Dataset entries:
BEGIN

Definition getRecentActivitiesOptimized (now : Z) (offset limit : nat)
  (w : World (PaginatedResult ActivityEvent))
  : PaginatedResult ActivityEvent * World (PaginatedResult ActivityEvent) :=
  let cacheKey := CACHE_KEYS.dashboard.activities offset limit in
  getCachedQuery now cacheKey (recentActivities offset limit)
                 CACHE_TTL.dashboard.realtime w.

(** [where: status ? { status } : undefined]. *)
Definition statusFilter (status : option string) (q : Quote) : bool :=
  if truthy status then String.eqb (quote_status q) (default EmptyString status) else true.

(** The fetcher of [getQuotesOptimized]. *)
Definition quotesPage (offset limit : nat) (status : option string)
  : Fetcher (PaginatedResult Quote) :=
  fun w =>
  let prisma := database w in
  tryCatch
    (andThen
       (all2
          (withTimeout
             (issue (faults w QuoteFindMany)
                    (Fulfilled (findMany (statusFilter status) quote_createdAt offset limit
                                         (quotes prisma))))
             10000)
          (withTimeout
             (issue (faults w QuoteCount)
                    (Fulfilled (count (statusFilter status) (quotes prisma))))
             10000))
       (fun '(quotes, total) =>
          Fulfilled
            {| data := quotes;
               total := total;
               offset := offset;
               limit := limit;
               hasMore := Nat.ltb (offset + limit) total |}))
    (emptyPage offset limit).

Definition getQuotesOptimized (now : Z) (offset limit : nat) (status : option string)
  (w : World (PaginatedResult Quote))
  : PaginatedResult Quote * World (PaginatedResult Quote) :=
  let cacheKey := CACHE_KEYS.dashboard.quotes offset limit in
  getCachedQuery now cacheKey (quotesPage offset limit status)
                 CACHE_TTL.dashboard.realtime w.

Definition isCustomer (u : User) : bool := String.eqb (user_role u) "customer".

(** The fetcher of [getNewUsersOptimized]. *)
Definition newUsersPage (offset limit : nat) : Fetcher (PaginatedResult User) :=
  fun w =>
  let prisma := database w in
  tryCatch
    (andThen
       (all2
          (withTimeout
             (issue (faults w UserFindMany)
                    (Fulfilled (findMany isCustomer user_createdAt offset limit
                                         (users prisma))))
             10000)
          (withTimeout
             (issue (faults w UserCount) (Fulfilled (count isCustomer (users prisma))))
             10000))
       (fun '(users, total) =>
          Fulfilled
            {| data := users;
               total := total;
               offset := offset;
               limit := limit;
               hasMore := Nat.ltb (offset + limit) total |}))
    (emptyPage offset limit).

Definition getNewUsersOptimized (now : Z) (offset limit : nat)
  (w : World (PaginatedResult User))
  : PaginatedResult User * World (PaginatedResult User) :=
  let cacheKey := CACHE_KEYS.dashboard.users offset limit in
  getCachedQuery now cacheKey (newUsersPage offset limit)
                 CACHE_TTL.dashboard.realtime w.

(** The fetcher of [getNewsletterSubscribersOptimized]. *)
Definition newsletterPage (offset limit : nat)
  : Fetcher (PaginatedResult NewsletterSubscriber) :=
  fun w =>
  let prisma := database w in
  tryCatch
    (andThen
       (all2
          (withTimeout
             (issue (faults w NewsletterSubscriberFindMany)
                    (Fulfilled (findMany everyRow sub_subscribedAt offset limit
                                         (newsletterSubscribers prisma))))
             10000)
          (withTimeout
             (issue (faults w NewsletterSubscriberCount)
                    (Fulfilled (count everyRow (newsletterSubscribers prisma))))
             10000))
       (fun '(subscribers, total) =>
          Fulfilled
            {| data := subscribers;
               total := total;
               offset := offset;
               limit := limit;
               hasMore := Nat.ltb (offset + limit) total |}))
    (emptyPage offset limit).

Definition getNewsletterSubscribersOptimized (now : Z) (offset limit : nat)
  (w : World (PaginatedResult NewsletterSubscriber))
  : PaginatedResult NewsletterSubscriber * World (PaginatedResult NewsletterSubscriber) :=
  let cacheKey := CACHE_KEYS.dashboard.newsletter offset limit in
  getCachedQuery now cacheKey (newsletterPage offset limit)
                 CACHE_TTL.dashboard.realtime w.

(** The fetcher of [getFormSubmissionsOptimized]. *)
Definition formsPage (offset limit : nat) : Fetcher (PaginatedResult FormSubmission) :=
  fun w =>
  let prisma := database w in
  tryCatch
    (andThen
       (all2
          (withTimeout
             (issue (faults w FormSubmissionFindMany)
                    (Fulfilled (findMany everyRow form_submittedAt offset limit
                                         (formSubmissions prisma))))
             10000)
          (withTimeout
             (issue (faults w FormSubmissionCount)
                    (Fulfilled (count everyRow (formSubmissions prisma))))
             10000))
       (fun '(submissions, total) =>
          Fulfilled
            {| data := submissions;
               total := total;
               offset := offset;
               limit := limit;
               hasMore := Nat.ltb (offset + limit) total |}))
    (emptyPage offset limit).

Definition getFormSubmissionsOptimized (now : Z) (offset limit : nat)
  (w : World (PaginatedResult FormSubmission))
  : PaginatedResult FormSubmission * World (PaginatedResult FormSubmission) :=
  let cacheKey := CACHE_KEYS.dashboard.forms offset limit in
  getCachedQuery now cacheKey (formsPage offset limit)
                 CACHE_TTL.dashboard.realtime w.

(** [updateFormSubmissionStatus(id, status)]: the write, then the
    invalidation; an error of the write is rethrown.  (A write that is
    still unanswered when the timer fires is taken not to have happened.) *)
Definition updateFormSubmissionStatus {V} (now : Z) (id status : string) (w : World V)
  : outcome FormSubmission * World V :=
  let prisma := database w in
  match withTimeout
          (issue (faults w FormSubmissionUpdate)
                 (updateStatus id status (formSubmissions prisma)))
          10000 with
  | Fulfilled (updated, table) =>
      let w1 :=
        withDatabase w
          (mkDatabase (users prisma) (quotes prisma) table
                      (newsletterSubscribers prisma) (analyticsEvents prisma)) in
      let w2 := invalidateDashboardCache now (Some "dashboard:forms") w1 in
      (Fulfilled updated, w2)
  | Rejected error => (Rejected error, w)
  end.

(** [invalidateAllDashboardCache()]. *)
Definition invalidateAllDashboardCache {V} (now : Z) (w : World V) : World V :=
  invalidateDashboardCache now (Some "dashboard:") w.

(** ** [src/app/api/admin/dashboard-data/route.ts] *)

(** The request as the handler reads it: the host name of its URL, the
    [page] and [limit] search parameters after [parseInt(... || default)]
    (a parameter that is no numeral, hence [NaN], is treated apart, under
    [offsetAndLimit] below), and two headers. *)
Record Request := mkRequest {
  hostname : string;
  pageParam : Z;
  limitParam : Z;
  authorization : option string;
  ifNoneMatch : option string
}.

Record DashboardStats := mkDashboardStats {
  totalUsers : nat;
  newUsersThisWeek : nat;
  totalQuotes : nat;
  pendingQuotes : nat;
  totalNewsletterSubscribers : nat;
  totalFormSubmissions : nat;
  totalCheckouts : nat
}.

Record Pagination := mkPagination {
  page_total : nat;
  page_offset : nat;
  page_limit : nat;
  page_hasMore : bool
}.

Definition paginationOf {T} (r : PaginatedResult T) : Pagination :=
  mkPagination (total r) (offset r) (limit r) (hasMore r).

Record ResponseData := mkResponseData {
  resp_stats : DashboardStats;
  resp_activities : list ActivityEvent;
  resp_activitiesPagination : Pagination;
  resp_quotes : list Quote;
  resp_quotesPagination : Pagination;
  resp_newUsers : list User;
  resp_newUsersPagination : Pagination;
  resp_newsletterSubscribers : list NewsletterSubscriber;
  resp_newsletterPagination : Pagination;
  resp_formSubmissions : list FormSubmission;
  resp_formsPagination : Pagination;
  resp_timestamp : string;
  resp_responseTime : string
}.

Inductive ResponseBody :=
| ErrorBody (error : string)
| DataBody (responseData : ResponseData)
| NoBody.

Record Response := mkResponse {
  status : nat;
  body : ResponseBody;
  headers : list (string * string)
}.

(** [r.status === 'fulfilled' ? r.value : fallback]. *)
Definition valueOr {A} (r : outcome A) (fallback : A) : A :=
  match r with
  | Fulfilled value => value
  | Rejected _ => fallback
  end.

Section Route.

(** The state the fetchers act on, and the six functions imported from
    [activities-optimized]; [etagOf] is the MD5 digest of the JSON text of
    the response. *)
Variable W : Type.
Variable activitiesOf : nat -> nat -> W -> outcome (PaginatedResult ActivityEvent) * W.
Variable statsOf : W -> outcome DashboardStats * W.
Variable quotesOf : nat -> nat -> W -> outcome (PaginatedResult Quote) * W.
Variable newUsersOf : nat -> nat -> W -> outcome (PaginatedResult User) * W.
Variable newsletterOf : nat -> nat -> W -> outcome (PaginatedResult NewsletterSubscriber) * W.
Variable formsOf : nat -> nat -> W -> outcome (PaginatedResult FormSubmission) * W.
Variable etagOf : ResponseData -> string.

(** "Check authorization": the two nested tests under which the handler
    returns 401. *)
Definition unauthorized (request : Request) : bool :=
  let authHeader := authorization request in
  (negb (truthy authHeader) || negb (startsWith (default EmptyString authHeader) "Bearer "))
  && (negb (includes (hostname request) "localhost")
      && negb (includes (hostname request) "127.0.0.1")).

END

Scan the records for the string "updateFormSubmissionStatus". Copy each line in which it appears.

(** [updateFormSubmissionStatus(id, status)]: the write, then the
Definition updateFormSubmissionStatus {V} (now : Z) (id status : string) (w : World V)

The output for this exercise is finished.